Claire McGrath, C’15, was presented with the Eugene M. Waldron Award. As a CORE leader and a co-director of “Best Buds,” McGrath has dedicated her time at the Mount to helping others. To her, leadership is about serving others. “I think that the best leaders serve the people they lead with compassion and humility, because leadership is ultimately not about power or superiority, it's about encouraging growth in those that you lead.”
James Harris, C’15, received the Patrick J. Goles Award. The caring nature of everyone at Mount St. Mary’s made him feel at home and is what ultimately led him to choose to attend the Mount. As a Resident Assistant, he has learned that to be an effective leader, one must mentor others and help them strive to set and reach new goals.
Beatriz Tenorio, C’15, was presented with the Thomas G. O'Hara Award. As a member of Women's Club Rugby, the Emmitsburg Volunteer Ambulance Company, and the Office of Residence Life, Tenorio has clearly immersed herself in the community during her time at the Mount, and she recognizes opportunities and seizes them so that she can help make a difference on campus and in the world.
“I'm just an average person making the most of the things given to me in life,” Tenorio said. “Leadership is not only affirming and supporting those who are on paths to self-fulfillment, but it is also being there to help reorient others in realizing their talents and making the most of them.”
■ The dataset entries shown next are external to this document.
(** The nodes reached are those read, at any depth, by one of the first. *)
Lemma closure_spec starts : Forall (λ i, i < length reads)%nat starts →
  ∃ res, closure (enough_closed reads starts) reads (rev starts) ∅ = Some res
         ∧ ∀ i, i ∈ res ↔ ∃ start, start ∈ starts ∧ rtc (reads_node reads) start i.
Proof.
  intros Hs. assert (∀ i, i ∈ rev starts ↔ i ∈ starts) as Hrev
    by (intros; by rewrite !list_elem_of_In, <- in_rev).
  destruct (closure_ends (enough_closed reads starts) (rev starts) ∅) as [res Hres].
  { apply Forall_forall. intros i Hi. rewrite Hrev in Hi. by eapply Forall_forall in Hs. }
  { rewrite length_rev. unfold enough_closed. rewrite unreached_none. done. }
  exists res. split; [done|]. intros i. split.
  - revert i. apply (closure_sound _ _ _ _ _ Hres).
    + intros i [Hi|Hi]; [set_solver|]. exists i. rewrite <- Hrev. split; [done|reflexivity].
    + intros i r (st & Hst & Hr) Hir. exists st. split; [done|]. by eapply rtc_r.
  - destruct (closure_complete _ _ _ _ Hres) as [H1 H2]; [set_solver|]. intros (st & Hst & Hr).
    assert (st ∈ res) as Hin by (apply H1; right; by rewrite Hrev). clear Hst.
    induction Hr as [|x y z Hxy _ IH]; [done|]. by apply IH, (H2 x).
Qed.
End Closure.

Section Planned.
Context {S X : Type} `{DS : DataStore S} `{UC : UuidCrate} (usize_max : Z).
Local Abbreviation Slot := (@SlotHandle S _).
Local Abbreviation Cell := (VariableCell Slot).
Local Abbreviation E := BehaviorTreeError.
Local Abbreviation Writers := (gmap nat (option nat * Uuid)).

(** ** Claiming cells *)

#[local] Instance local_in_dec (l : nat) (cs : list Cell) : Decision (Local l ∈ cs).
Proof.
  assert (Local l ∈ cs ↔ l ∈ omap cell_id cs) as H.
  { rewrite list_elem_of_omap. split; [intros Hl; by exists (Local l)|].
    intros ([l'|s] & Hc & Hl); [by injection Hl as ->|done]. }
  destruct (decide (l ∈ omap cell_id cs)); [left|right]; by rewrite H.
Defined.

(** [cs] claimed by one node: they have that writer, the others the one they had;
    what had another writer is attached nodes' in turn. *)
Record claimed (node : Uuid) (writer : option nat) (cs : list Cell) (ws ws' : Writers) : Prop := {
  cl_in l : Local l ∈ cs → ws' !! l = Some (writer, node);
  cl_out l : Local l ∉ cs → ws' !! l = ws !! l;
  cl_before l w other : Local l ∈ cs → ws !! l = Some (w, other) → other = node ∨ (w = None ∧ writer = None);
}.

Lemma claim_ok node writer (c : Cell) ws ws' : claim node writer c ws = Ok ws' → claimed node writer [c] ws ws'.
Proof.
  assert (∀ l (c' : Cell), Local l ∈ [c'] ↔ c' = Local l) as Hs.
  { intros l c'. rewrite list_elem_of_singleton. naive_solver. }
  destruct c as [l|s]; simpl.
  2: { intros [= <-]. split; intros l; try intros w other; by rewrite Hs. }
  intros H. assert (ws' = <[l:=(writer, node)]> ws
    ∧ (∀ w other, ws !! l = Some (w, other) → other = node ∨ (w = None ∧ writer = None))) as [-> Hb].
  { destruct (ws !! l) as [[previous other]|]; [|by injection H as <-].
    destruct (other =? node) eqn:He; simpl in H.
    - injection H as <-. split; [done|]. intros w o [= <- <-]. left. by apply Z.eqb_eq.
    - destruct previous, writer; simpl in H; try done. injection H as <-. split; [done|]. intros w o [= <- <-]. by right. }
  split; intros l'; try intros w other; rewrite Hs; intros Hl; simplify_eq.
  - by rewrite lookup_insert_eq.
  - rewrite lookup_insert_ne; [done|]. congruence.
  - by apply Hb.
Qed.
Lemma claims_ok node writer (cs : list Cell) ws ws' :
  fold_results (claim node writer) cs ws = Ok ws' → claimed node writer cs ws ws'.
Proof.
  revert ws. induction cs as [|c cs IH]; intros ws H.
  - injection H as <-. split; [intros l H; inversion H|done|intros l w other H; inversion H].
  - simpl in H. apply result_bind_ok in H as (ws1 & H1 & H). apply claim_ok in H1 as [I1 O1 B1].
    apply IH in H as [I2 O2 B2]. split; intros l.
    + destruct (decide (Local l ∈ cs)) as [|Hn]; [auto|]. intros [Hl|]%elem_of_cons; [|done].
      rewrite O2 by done. apply I1. rewrite Hl. by left.
    + intros Hl. rewrite elem_of_cons in Hl. rewrite O2, O1; [done|..]; [|tauto].
      rewrite list_elem_of_singleton. tauto.
    + intros w other Hl Hw. destruct (decide (Local l ∈ [c])) as [Hc|Hc]; [by eapply B1|].
      apply elem_of_cons in Hl as [Hl|Hl]; [destruct Hc; rewrite Hl; by left|].
      apply (B2 l w other Hl). by rewrite O1.
Qed.

Section Lower.
Variable arguments_order : Node Slot → list (Uuid * Expression Slot).
Variable functions : FunctionIndex.
Variable variables : gmap Uuid Cell.
Variable cells : gmap NodeParameterId Cell.
Variable nodes : list (Node Slot).
Variable bindings : gmap NodeParameterId Cell.
Variable attached : list (Node Slot).
Local Abbreviation call_writes := (call_writes arguments_order functions variables cells).
Local Abbreviation output_cell := (output_cell cells).
Local Abbreviation argument_cells := (argument_cells arguments_order variables cells).

(** ** A detached node's outputs and state *)
Definition made (node : Uuid) (signature : option ModuleFunction) (ports : list Uuid) : list (Output (S := S)) :=
  omap (λ port, (λ c, mkOutput port c (bindings !! mkNodeParameterId node port) (output_optional signature port))
                  <$> output_cell node port) ports.
Lemma claim_ports_ok at_ node signature ports ws outs st ws' outs' st' :
  fold_results (claim_port cells bindings at_ node signature) ports (ws, outs, st) = Ok (ws', outs', st') →
  fold_results (claim node (Some at_)) (omap (output_cell node) ports) ws = Ok ws'
  ∧ outs' = outs ++ made node signature ports
  ∧ (∀ l, l ∈ st' ↔ l ∈ st ∨ ∃ port, port ∈ ports ∧ port ≠ _RET_PARAM_ID ∧ output_cell node port = Some (Local l)).
Proof.
  revert ws outs st. induction ports as [|port ports IH]; intros ws outs st H.
  - injection H as <- <- <-. split; [done|]. split; [by rewrite app_nil_r|]. intros l. split; [by left|].
    intros [|(p & Hp & _)]; [done|inversion Hp].
  - simpl in H. unfold claim_port at 1 in H. unfold made. simpl. destruct (output_cell node port) as [c|] eqn:Hc; simpl.
    + apply result_bind_ok in H as (fd & H1 & H). apply result_bind_ok in H1 as (ws1 & H1 & [= <-]).
      apply IH in H as (Hf & -> & Hst). rewrite H1. split; [done|]. split; [by rewrite <- app_assoc|].
      intros l. rewrite Hst. unfold state_with. destruct (port =? _RET_PARAM_ID) eqn:Hp.
      * apply Z.eqb_eq in Hp. setoid_rewrite elem_of_cons. naive_solver.
      * apply Z.eqb_neq in Hp. rewrite elem_of_union. setoid_rewrite elem_of_cons.
        assert (l ∈ (list_to_set (option_list (cell_id c)) : gset nat) ↔ c = Local l) as ->; [|naive_solver].
        rewrite elem_of_list_to_set. destruct c as [l'|s]; simpl; [rewrite list_elem_of_singleton; naive_solver|].
        split; [intros Hl; inversion Hl|done].
    + cbn in H. apply IH in H as (Hf & -> & Hst). split; [done|]. split; [done|].
      intros l. rewrite Hst. setoid_rewrite elem_of_cons. naive_solver.
Qed.
Lemma claim_nesteds_ok at_ node (cs : list Cell) ws st ws' st' :
  fold_results (claim_nested at_ node) cs (ws, st) = Ok (ws', st') →
  fold_results (claim node (Some at_)) cs ws = Ok ws'
  ∧ Forall (λ c, is_stored c = false) cs ∧ (∀ l, l ∈ st' ↔ l ∈ st ∨ Local l ∈ cs).
Proof.
  revert ws st. induction cs as [|c cs IH]; intros ws st H.
  - injection H as <- <-. split; [done|]. split; [constructor|]. intros l. split; [by left|].
    intros [|Hl]; [done|inversion Hl].
  - simpl in H. apply result_bind_ok in H as (fd & H1 & H). destruct (is_stored c) eqn:Hc; [done|].
    apply result_bind_ok in H1 as (ws1 & H1 & [= <-]). apply IH in H as (Hf & Hst' & Hst). simpl. rewrite H1.
    split; [done|]. split; [by constructor|]. intros l. rewrite Hst, elem_of_union, elem_of_list_to_set, elem_of_cons.
    destruct c as [l'|s]; [|done]. simpl. rewrite list_elem_of_singleton. naive_solver.
Qed.

(** The cells a detached node writes, and those among them that are its state. *)
Definition writes_cell (outputs : list (list (Output (S := S)))) (i l : nat) : Prop :=
  (∃ os o, outputs !! i = Some os ∧ o ∈ os ∧ o_cell o = Local l)
  ∨ ∃ node, nodes !! i = Some node ∧ Local l ∈ call_writes node.
Definition keeps_state (outputs : list (list (Output (S := S)))) (i l : nat) : Prop :=
  (∃ os o, outputs !! i = Some os ∧ o ∈ os ∧ o_port o ≠ _RET_PARAM_ID ∧ o_cell o = Local l)
  ∨ ∃ node, nodes !! i = Some node ∧ Local l ∈ call_writes node.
Meghan Sprankle, C’14, received the Thomas Merton Award. Sprankle is very involved with the Office of Social Justice, Campus Ministry, the George Henry Miles Honors Society, and countless intramural teams. She wants to use the gifts she has been blessed with to help make the community a better place, and she wants to help others discover their passions like she has been able to do at the Mount.
“A true leader is also a servant leader, meaning that in order to lead anyone, he or she must be willing to meet their followers’ needs and serve them first,” Sprankle said. “To me, leadership means meeting people where they are at and being in solidarity with them, figuring out their needs and goals, and walking with them in order to obtain those goals, much like Jesus did with His disciples.”
The Mount is proud of these four exemplary leaders. We thank them for their valued leadership and contribution to the Mount community.